The Fed has other mechanisms available to control the money supply. One is to raise or lower the discount rate, which is the rate at which the Fed itself extends loans to banks. It can also change the banks' reserve requirements, which means it can tell the banks they need to keep five, ten, twenty, or whatever percent of its deposits on reserve rather than lent out. Obviously, the lower the reserve requirement, the more money the bank can lend and the greater the multiplication effect we saw above. (...)

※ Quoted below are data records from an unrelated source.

(** The attributes of a [Deduplicator] that its methods read or write. *)
Record Deduplicator := {
  threshold : Q;
  lsh : LSH;
  seen_hashes : gset string
}.

(** [Deduplicator(threshold)] *)
Definition new (thr : Q) : Deduplicator :=
  {| threshold := thr; lsh := []; seen_hashes := ∅ |}.

(** An outcome of a method that can raise. *)
Inductive Outcome (A : Type) :=
| Returned (a : A) (d : Deduplicator)
| Raised (exn : string) (d : Deduplicator).
Arguments Returned {A} a d.
Arguments Raised {A} exn d.

(** [is_duplicate_exact] *)
Definition is_duplicate_exact (t : string) (d : Deduplicator)
  : bool * Deduplicator :=
  let text_hash := sha256 t in
  if bool_decide (text_hash ∈ seen_hashes d) then (true, d)
  else (false, {| threshold := threshold d; lsh := lsh d;
                  seen_hashes := {[text_hash]} ∪ seen_hashes d |}).

(** The decimal digits of a natural number, as [f"{n}"] prints it. *)
Definition digits (n : nat) : string := pretty n.

(** [is_duplicate_fuzzy] *)
Definition is_duplicate_fuzzy (t : string) (d : Deduplicator)
  : Outcome (bool * Q) :=
  let m := minhash t in
  match lsh_query (lsh d) m with
  | _ :: _ => Returned (true, threshold d) d
  | [] =>
      let doc_id := ("doc_" +:+ digits (size (seen_hashes d)))%string in
      match lsh_insert (lsh d) doc_id m with
      | None => Raised "ValueError" d
      | Some lsh' =>
          Returned (false, 0%Q)
            {| threshold := threshold d; lsh := lsh';
               seen_hashes := seen_hashes d |}
      end
  end.

(** The inner loop of [find_similar_chunks]: the [j] in
    [range(i + 1, n)] with [similarity_matrix[i, j] >= threshold]. *)
Definition similar_after (sim : nat -> nat -> Q) (thr : Q) (n i : nat)
  : list nat :=
  List.filter (fun j => Qle_bool thr (sim i j)) (seq (S i) (n - S i)).

(** One pass of [for i in range(len(chunks))]; the state is
    [(similar_groups, processed)]. *)
Definition group_step (sim : nat -> nat -> Q) (thr : Q) (n : nat)
    (acc : list (list nat) * gset nat) (i : nat)
  : list (list nat) * gset nat :=
  let '(similar_groups, processed) := acc in
  if bool_decide (i ∈ processed) then acc
  else
    let js := similar_after sim thr n i in
    let processed := list_to_set js ∪ processed in
    match js with
    | [] => (similar_groups, processed)
    | _ :: _ => (similar_groups ++ [i :: js], {[i]} ∪ processed)
    end.

(** [find_similar_chunks] *)
Definition find_similar_chunks (chunks : list string) (thr : Q)
  : list (list nat) :=
  let n := length chunks in
  if (n <? 2)%nat then []
  else
    match tfidf_cosine chunks with
    | None => []
    | Some sim => fst (foldl (group_step sim thr n) ([], ∅) (seq 0 n))
    end.

(** The set [to_remove]: every index but the first of every group. *)
Definition to_remove (similar_groups : list (list nat)) : gset nat :=
  foldl (fun acc group => list_to_set (tail group) ∪ acc) ∅
    similar_groups.

(** The list comprehension
    [[chunk for i, chunk in enumerate(chunks) if i not in to_remove]]. *)
Definition keep_unmarked {A} (marked : gset nat) (chunks : list A)
  : list A :=
  map snd
    (List.filter (fun p => negb (bool_decide (fst p ∈ marked)))
       (imap pair chunks)).

(** [deduplicate_chunks] *)
Definition deduplicate_chunks (chunks : list Chunker.Chunk) (thr : Q)
  : list Chunker.Chunk :=
  match chunks with
  | [] => []
  | _ :: _ =>
      let texts := map Chunker.c_text chunks in
      let similar_groups := find_similar_chunks texts thr in
      keep_unmarked (to_remove similar_groups) chunks
  end.

End WithLibraries.

Arguments Returned {Signature A} a d.
Arguments Raised {Signature A} exn d.
Arguments new {Signature} thr.
Arguments is_duplicate_exact sha256 {Signature} t d.
Arguments is_duplicate_fuzzy {Signature} minhash collide t d.

End Dedup.

(** ** The dense index: [app/storage/vector_store.py] *)

Module VectorStore.

(** A stored component is the bit pattern of a [float32]: FAISS's flat
    index keeps the rows it is given and [reconstruct] hands them back, so
    no arithmetic is done on them here. *)
Definition float32 := Z.
Definition vector := list float32.

(** A value of [id_map]: [{"id": embedding_id, "metadata": {...}}]. *)
Record Item := { id : string; item_metadata : gmap string Z }.

(** [self.index] (the rows of the [IndexFlatIP], a row's slot being its
    position) and [self.id_map]. *)
Record t := { index : list vector; id_map : gmap nat Item }.

Definition ntotal (vs : t) : nat := length (index vs).

(** [faiss.IndexFlatIP(self.dimension)] with [self.id_map = {}] *)
Definition fresh : t := {| index := []; id_map := ∅ |}.

(** *** The two companion files *)

(** A file of the index directory: not there, there with content that
    does not deserialize, or there with a serialized value. *)
Inductive File (A : Type) :=
| Absent
| Unreadable
| Stored (a : A).
Arguments Absent {A}.
Arguments Unreadable {A}.
Arguments Stored {A} a.

(** [faiss.index] and [id_map.pkl] *)
Record Disk := {
  index_file : File (list vector);
  id_map_file : File (gmap nat Item)
}.

(** [path.exists()] *)
Definition file_exists {A} (f : File A) : bool :=
  match f with
  | Absent => false
  | _ => true
  end.

(** [faiss.read_index] and [pickle.load]: [None] when they raise. *)
Definition read {A} (f : File A) : option A :=
  match f with
  | Stored a => Some a
  | _ => None
  end.

(** [load]: the [try] block reads the two files in turn, the [except]
    branch installs an empty index. *)
Definition load (d : Disk) : t :=
  match
    idx ← read (index_file d);
    m ← read (id_map_file d);
    Some {| index := idx; id_map := m |}
  with
  | Some vs => vs
  | None => fresh
  end.

(** [initialize] *)
Definition initialize (d : Disk) : t :=
  if file_exists (index_file d) && file_exists (id_map_file d)
  then load d
  else fresh.

(** The writes of [save], in program order, each taken as one step:
    [faiss.write_index] on the live index file, [open(id_map_path, "wb")]
    which empties the live id-map file, and [pickle.dump] into it. *)
Definition write_index (vs : t) (d : Disk) : Disk :=
  {| index_file := Stored (index vs); id_map_file := id_map_file d |}.

Definition open_wb (d : Disk) : Disk :=
  {| index_file := index_file d; id_map_file := Unreadable |}.

Definition pickle_dump (vs : t) (d : Disk) : Disk :=
  {| index_file := index_file d; id_map_file := Stored (id_map vs) |}.

Definition save_steps (vs : t) : list (Disk -> Disk) :=
  [write_index vs; open_wb; pickle_dump vs].

Definition run_steps (steps : list (Disk -> Disk)) (d : Disk) : Disk :=
  foldl (fun d step => step d) d steps.

(** [save] when every write succeeds. *)
Definition save (vs : t) (d : Disk) : Disk := run_steps (save_steps vs) d.

(** [save] stopped after its first [n] writes. *)
Definition interrupted_save (n : nat) (vs : t) (d : Disk) : Disk :=
  run_steps (take n (save_steps vs)) d.

(** *** Mutations *)

(** A method that can raise hands back the store as the exception
    leaves it. *)
Inductive Outcome :=
| Returned (vs : t)
| Raised (exn : string) (vs : t).

Definition state_after (o : Outcome) : t :=
  match o with
  | Returned vs => vs
  | Raised _ vs => vs
  end.

(** [metadata[i] if metadata else {}]: [None] is the [IndexError]. *)
Definition metadata_at (metadata : option (list (gmap string Z)))
    (i : nat) : option (gmap string Z) :=
  match metadata with
  | None => Some ∅
  | Some [] => Some ∅
  | Some l => l !! i
  end.
(** * Email indicator extraction script (main.py): model and properties

    The script reads an e-mail file, extracts IPv4/IPv6 addresses and
    domain names with three regular expressions, stores them in two MySQL
    tables, optionally searches the header region, and prints grouped
    counts.  This development embeds the script function by function:

    - [Py]: the Python string operations the script uses ([str.find],
      [str.rfind], slicing, [str.replace], [str] of a number);
    - [Re]: the fragment of Python's [re] module the script's patterns
      live in: a parser for pattern strings, a backtracking matcher with
      Python's priority order, and [re.findall];
    - [Proc]: the effects of the script: files, the MySQL server, standard
      output, [sys.exit] and uncaught exceptions;
    - the script's own definitions, under the names they have in main.py.

    Text is modelled as [list ascii]; a character stands for the code
    point U+0000..U+00FF of the same number.  The calls to [logging]
    write to main.log only and are left out. *)

From Stdlib Require Import List Ascii ZArith Lia Bool Arith PeanoNat.
From Stdlib Require Import Sorted Permutation.
From Stdlib Require String DecimalString.
Import ListNotations.
Import String.StringSyntax.
Delimit Scope string_scope with string.

(** Python [str] values. *)
Definition str := list ascii.

(** A string literal of the source. *)
Definition lit (s : String.string) : str := String.list_ascii_of_string s.
Arguments lit s%_string.

Fixpoint str_eqb (a b : str) : bool :=
  match a, b with
  | [], [] => true
  | x :: a', y :: b' => Ascii.eqb x y && str_eqb a' b'
  | _, _ => false
  end.

Definition str_eq_dec (a b : str) : {a = b} + {a <> b} :=
  list_eq_dec ascii_dec a b.

(* ================================================================= *)
(** ** Python string operations *)

Module Py.

(** [s.startswith(p)]. *)
Fixpoint startswith (p s : str) : bool :=
  match p, s with
  | [], _ => true
  | x :: p', y :: s' => Ascii.eqb x y && startswith p' s'
  | _ :: _, [] => false
  end.

(** [s.find(sub)] counted from offset [i]: the lowest index at which
    [sub] starts, [-1] when there is none. *)
Fixpoint find_from (sub s : str) (i : Z) : Z :=
  if startswith sub s then i
  else match s with
       | [] => (-1)%Z
       | _ :: s' => find_from sub s' (i + 1)
       end.
(** X16: with the transcoder present, an animated sticker is never sent
    as a sticker.  It is converted first; the converted bytes go out as an
    animation, and the original bytes go out as a photo when the conversion
    throws or Telegram refuses the animation.  When the conversion may not
    even create its scratch directory, the photo is all that is sent. *)
Theorem forwardSticker_with_ffmpeg (m : WaMessage) (mediaBuffer : Buffer)
    (mediaOptions : SendOptions) (topicId : Z) (w : World) :
  stickerIsAnimated m = true →
  ffmpegAvailable w = true →
  let n := length (calls w) in
  let inputFile := scratchInput (now (env w) n) "webp" in
  let outputFile := scratchOutput (now (env w) (S n)) "mp4" in
  let command := mp4Command inputFile outputFile in
  let photo := SendPhoto (groupId w) mediaBuffer
                 (threadOnly topicId
                    (Some (JS.or_string (caption mediaOptions) "🎭 Sticker (as image)"))) in
  let r := forwardSticker m mediaBuffer mediaOptions topicId w in
  count_calls isSticker (calls r.2) = count_calls isSticker (calls w)
  ∧ (mkdirError w = None →
     match transcodedResult inputFile outputFile command mediaBuffer w with
     | Normal mp4Buffer =>
         let animation :=
           SendAnimation (groupId w) mp4Buffer
             (threadOnly topicId
                (Some (JS.or_string (caption mediaOptions) "🎭 Animated Sticker"))) in
         match reply (env w) (S (S (S n))) animation with
         | Resolved _ =>
             r.1 = Normal tt
             ∧ calls r.2 = calls w ++ [DateNow; DateNow; ExecSync command; animation]
         | Rejected _ =>
             calls r.2 = calls w ++ [DateNow; DateNow; ExecSync command; animation; photo]
         end
     | Thrown _ => calls r.2 = calls w ++ [DateNow; DateNow; ExecSync command; photo]
     end)
  ∧ (mkdirError w ≠ None → calls r.2 = calls w ++ [photo]).
Proof.
  intros Hanimated Hflag n inputFile outputFile command photo r.
  assert (Hcount : ∀ more, forallb (fun c => negb (isSticker c)) more = true →
            count_calls isSticker (calls w ++ more) = count_calls isSticker (calls w)).
  { intros more Hmore. rewrite count_calls_app.
    assert (count_calls isSticker more = 0%nat); [ | lia ].
    unfold count_calls. induction more as [|c more IH]; [ reflexivity | ].
    cbn [forallb] in Hmore. apply andb_prop in Hmore as [Hc' Hmore].
    cbn [List.filter]. destruct (isSticker c); [ discriminate | now apply IH ]. }
  assert (Hrefused : ∀ e, mkdirError w = Some e → calls r.2 = calls w ++ [photo]).
  { intros e Hdir.
    assert (Hconv : convertAnimatedWebPToMP4 mediaBuffer w = (Thrown e, w)).
    { unfold convertAnimatedWebPToMP4. unfold bind at 1. unfold get at 1.
      rewrite Hflag. cbn [negb]. now apply mkdir_refused. }
    subst r. unfold forwardSticker. run. rewrite Hanimated, Hflag. run. rewrite Hconv.
    run. fold n photo.
    destruct (reply (env w) n photo) as [sent|e3]; run; [ | reflexivity ].
    destruct (mapForReplies_run sent m (log_call photo w)) as (w' & -> & Hc' & _).
    run. now rewrite Hc'. }
  assert (Hran : mkdirError w = None →
            count_calls isSticker (calls r.2) = count_calls isSticker (calls w)
            ∧ match transcodedResult inputFile outputFile command mediaBuffer w with
              | Normal mp4Buffer =>
                  let animation :=
                    SendAnimation (groupId w) mp4Buffer
                      (threadOnly topicId
                         (Some (JS.or_string (caption mediaOptions) "🎭 Animated Sticker"))) in
                  match reply (env w) (S (S (S n))) animation with
                  | Resolved _ =>
                      r.1 = Normal tt
                      ∧ calls r.2 = calls w ++ [DateNow; DateNow; ExecSync command; animation]
                  | Rejected _ =>
                      calls r.2
                      = calls w ++ [DateNow; DateNow; ExecSync command; animation; photo]
                  end
              | Thrown _ => calls r.2 = calls w ++ [DateNow; DateNow; ExecSync command; photo]
              end).
  { intros Hdir.
    assert (Hconv : convertAnimatedWebPToMP4 mediaBuffer w
                    = (transcodedResult inputFile outputFile command mediaBuffer w,
                       transcoded inputFile outputFile command mediaBuffer w)).
    { rewrite (convertAnimatedWebPToMP4_run mediaBuffer w Hflag Hdir).
      apply rethrowing_conversion, scratch_paths_differ. }
    destruct (transcoded_projections inputFile outputFile command mediaBuffer w)
      as (He & Hg & Hc & Hl).
    set (w1 := transcoded inputFile outputFile command mediaBuffer w) in *.
    subst r. unfold forwardSticker. run. rewrite Hanimated, Hflag. run. rewrite Hconv.
    destruct (transcodedResult inputFile outputFile command mediaBuffer w) as [mp4Buffer|e1];
      run; rewrite ?He, ?Hg, ?Hl; fold n.
    - match goal with
      | |- context [ reply (env w) _ ?c ] => set (animation := c)
      end.
      destruct (reply (env w) (S (S (S n))) animation) as [sent|e2]; run.
      + destruct (mapForReplies_run sent m (log_call animation w1)) as (w' & -> & Hc' & _).
        run. rewrite Hc'. run. rewrite Hc, <- app_assoc. cbn [app].
        split; [ now apply Hcount | auto ].
      + rewrite ?He, ?Hg, ?length_snoc, ?Hl. fold n photo.
        destruct (reply (env w) (S (S (S (S n)))) photo) as [sent|e3]; run.
        * destruct (mapForReplies_run sent m (log_call photo (log_call animation w1)))
            as (w' & -> & Hc' & _).
          run. rewrite Hc'. run. rewrite Hc, <- !app_assoc. cbn [app].
          split; [ now apply Hcount | reflexivity ].
        * rewrite Hc, <- !app_assoc. cbn [app]. split; [ now apply Hcount | reflexivity ].
    - fold photo.
      destruct (reply (env w) (S (S (S n))) photo) as [sent|e3]; run.
      + destruct (mapForReplies_run sent m (log_call photo w1)) as (w' & -> & Hc' & _).
        run. rewrite Hc'. run. rewrite Hc, <- !app_assoc. cbn [app].
        split; [ now apply Hcount | reflexivity ].
      + rewrite Hc, <- !app_assoc. cbn [app]. split; [ now apply Hcount | reflexivity ]. }
  split; [ | split ].
  - destruct (mkdirError w) as [e|] eqn:Hdir.
    + rewrite (Hrefused e eq_refl). now apply Hcount.
    + now apply Hran.
  - intros Hdir. now apply Hran.
  - intros Hdir. destruct (mkdirError w) as [e|]; [ now apply (Hrefused e) | contradiction ].
Qed.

Consider this question: in what order and in what way does the new money make its way through the economy? When the government inflates the money supply, the new money does not reach everyone simultaneously and proportionately. It enters the economy at discrete points. The earliest recipients of the new money include politically favored constituencies of one kind or another: banks, for example, or firms with government contracts - in other words, wherever government spends money. These privileged parties receive the new money before inflation has pushed prices upwards. In effect the economy doesn't yet know how much the money supply has increased, and prices have not yet adjusted accordingly. By the time the new money makes its way throughout practically all sectors. But while this process is taking place, the privileged firms that are lucky enough to get the new money early benefit from being able to make their purchases at the previously existing price level - thereby silently looting those from whom they buy. When the average person gets his hands on this new money - through higher wages, say, or lower borrowing costs - prices have already been rising for quite a while, and he's been paying those prices all this time on his existing income. The value of this money was diluted by the new money before it ever reached him.
Here is another way to think about it: Money in your possession is compensation for some good or service you have provided. When you buy a dozen apples, you do so with the proceeds from a good or service that you yourself provided in the past. So you are able to buy those apples because in the past you provided someone else with something he needed.
Now imagine a situation in which business firms or banks connected to the government receive a new influx of money courtesy of Fed credit expansion. That money comes out of thin air, not from the sale of some previous good or service. Thus when these favored firms spend this money, they are in effect taking goods out of the economy without proving anything themselves. Here we see very clearly how they benefit at the expense of the rest of society: they take from the stock of goods without giving anything in return. The money they pay for their goods didn't originate in a good or service that they themselves had previously provided; it came from nowhere. The analogous case under a system barter would be one in which, instead of trading my bread for your orange juice, I just take your orange juice.